En octobre 2023, la FIFA a confirmé l’hôte de la Coupe du Monde 2030 comme étant l’Espagne, le Portugal et le Maroc, avec trois matchs organisés en Argentine, au Paraguay et en Uruguay sur invitation pour le centenaire du tournoi. Ce plan — un arrangement multi-continent qui, selon la FIFA, offrirait un « accès nettement plus pratique » pour des millions de fans — a été critiqué pour les complications logistiques et l’impact environnemental qu’il entraînerait ; la FIFA elle-même avait averti que le projet pourrait avoir « un impact négatif significatif sur le climat ».
Avec 2030 désormais réglé, la FIFA a effectivement laissé peu de place à un défi sérieux pour sa sélection de 2034 ; seules les candidatures en provenance d’Asie ou d’Océanie seraient autorisées dans le cadre de sa politique de rotation. L’Arabie Saoudite est rapidement devenue le seul candidat après que l’Australie ait abandonné la course, citant des problèmes logistiques.
L’avenir de la gouvernance mondiale du football
L’hésitation de la FA à poser la loi fait partie d’un schéma plus large de réticence parmi les principales instances dirigeantes du football à contester les décisions de la FIFA. La Coupe du Monde au Qatar a également mis en lumière les limites du pouvoir des associations de football pour défier l’autorité de la FIFA, et beaucoup ont depuis décidé de prendre une route plus pragmatique plutôt que de risquer d’être coupés de l’organe dirigeant international du sport.

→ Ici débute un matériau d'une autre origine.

(** * Partition-table decoder of the disk-dump analyzer

    A shallow embedding of the class [DiskAnalyzer] of [disk_analyzer.py],
    with the properties of the decoder stated and proved over it, and of
    the functions of the second program, [dump_analyzer.py], that read the
    partition table (the module [DumpAnalyzer]).

    Conventions of the embedding:
    - a Python [int] is a [Z] (unbounded, as in Python);
    - a [bytes] object is a [list byte];
    - text built from literals, hex digits and decimal digits is a [string]
      (literals with Cyrillic letters are kept as their UTF-8 bytes);
      the GPT partition name, which comes out of a UTF-16 decoder, is the
      list of its code points;
    - [print] calls are presentation only and are left out of the methods
      that decode; a method that only prints has the lines that it prints
      as its value;
    - an exception is a value [Raise e] of the type [result]; the methods of
      the analyzer run in a state monad over the object's fields, so that
      what was stored in [self] before an exception stays stored. *)

From Stdlib Require Import ZArith List String Ascii Strings.Byte Bool Lia.
From Stdlib Require Import DecimalString HexadecimalString.
From Stdlib Require Import Sorted.
Import ListNotations.

Open Scope string_scope.
Open Scope Z_scope.
(** The shape of a frame string. *)
Lemma zfill_str_nonneg n width :
  0 ≤ n →
  let s := NilEmpty.string_of_uint (udigits n) in
  Py.zfill (Py.str n) width
  = Py.zeros (Z.to_nat (width - Z.of_nat (String.length s))) +:+ s.
Proof.
  intros Hn s. rewrite str_nonneg by done. fold s. unfold Py.zfill.
  destruct (Z.leb_spec width (Z.of_nat (String.length s))) as [Hle|Hgt].
  - replace (Z.to_nat _) with O by lia. done.
  - destruct (string_of_uint_nonempty (udigits n) (udigits_nonnil n)) as (c & r & E & Hc).
    fold s in E. rewrite E. rewrite decide_False; [done|].
    intros [->| ->]; done.
Qed.

Lemma zfill_str_neg n width :
  n < 0 →
  let s := NilEmpty.string_of_uint (udigits n) in
  Py.zfill (Py.str n) width
  = String "-" (Py.zeros (Z.to_nat (width - Z.of_nat (S (String.length s)))) +:+ s).
Proof.
  intros Hn s. rewrite str_neg by done. fold s. unfold Py.zfill.
  change (String.length (String "-" s)) with (S (String.length s)).
  destruct (Z.leb_spec width (Z.of_nat (S (String.length s)))) as [Hle|Hgt].
  - replace (Z.to_nat _) with O by lia. done.
  - rewrite decide_True by auto. done.
Qed.

Lemma int_zfill_str n width : 0 ≤ n → Py.int (Py.zfill (Py.str n) width) = Some n.
Proof.
  intros Hn. rewrite zfill_str_nonneg by done. cbn.
  rewrite int_zeros by apply udigits_nonnil. rewrite udigits_value. f_equal. lia.
Qed.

Bien que les activistes des droits de l’homme et certaines fédérations nationales continuent de soulever des préoccupations, le processus décisionnel de la FIFA est relativement à l’abri de la pression extérieure. La FIFA a montré, comme elle l’a clairement fait avec le Qatar 2022, qu’elle est prête à mettre de côté les critiques au nom de ses intérêts commerciaux et politiques plus larges.
La confirmation de l’Arabie Saoudite comme pays hôte de la Coupe du Monde 2034 semble devoir se poursuivre sans opposition sérieuse. À moins de prendre la mesure drastique de boycotter le tournoi — ce que la FA et les autres fédérations de football ne sont pas prêtes à faire — leurs préoccupations risquent de ne pas avoir beaucoup de poids.
Alors que le football est de plus en plus influencé par des intérêts géopolitiques et économiques, la question est de savoir si les instances dirigeantes respecteront des considérations éthiques ou continueront à se soumettre aux décisions de la FIFA pour des raisons de stabilité et de profit.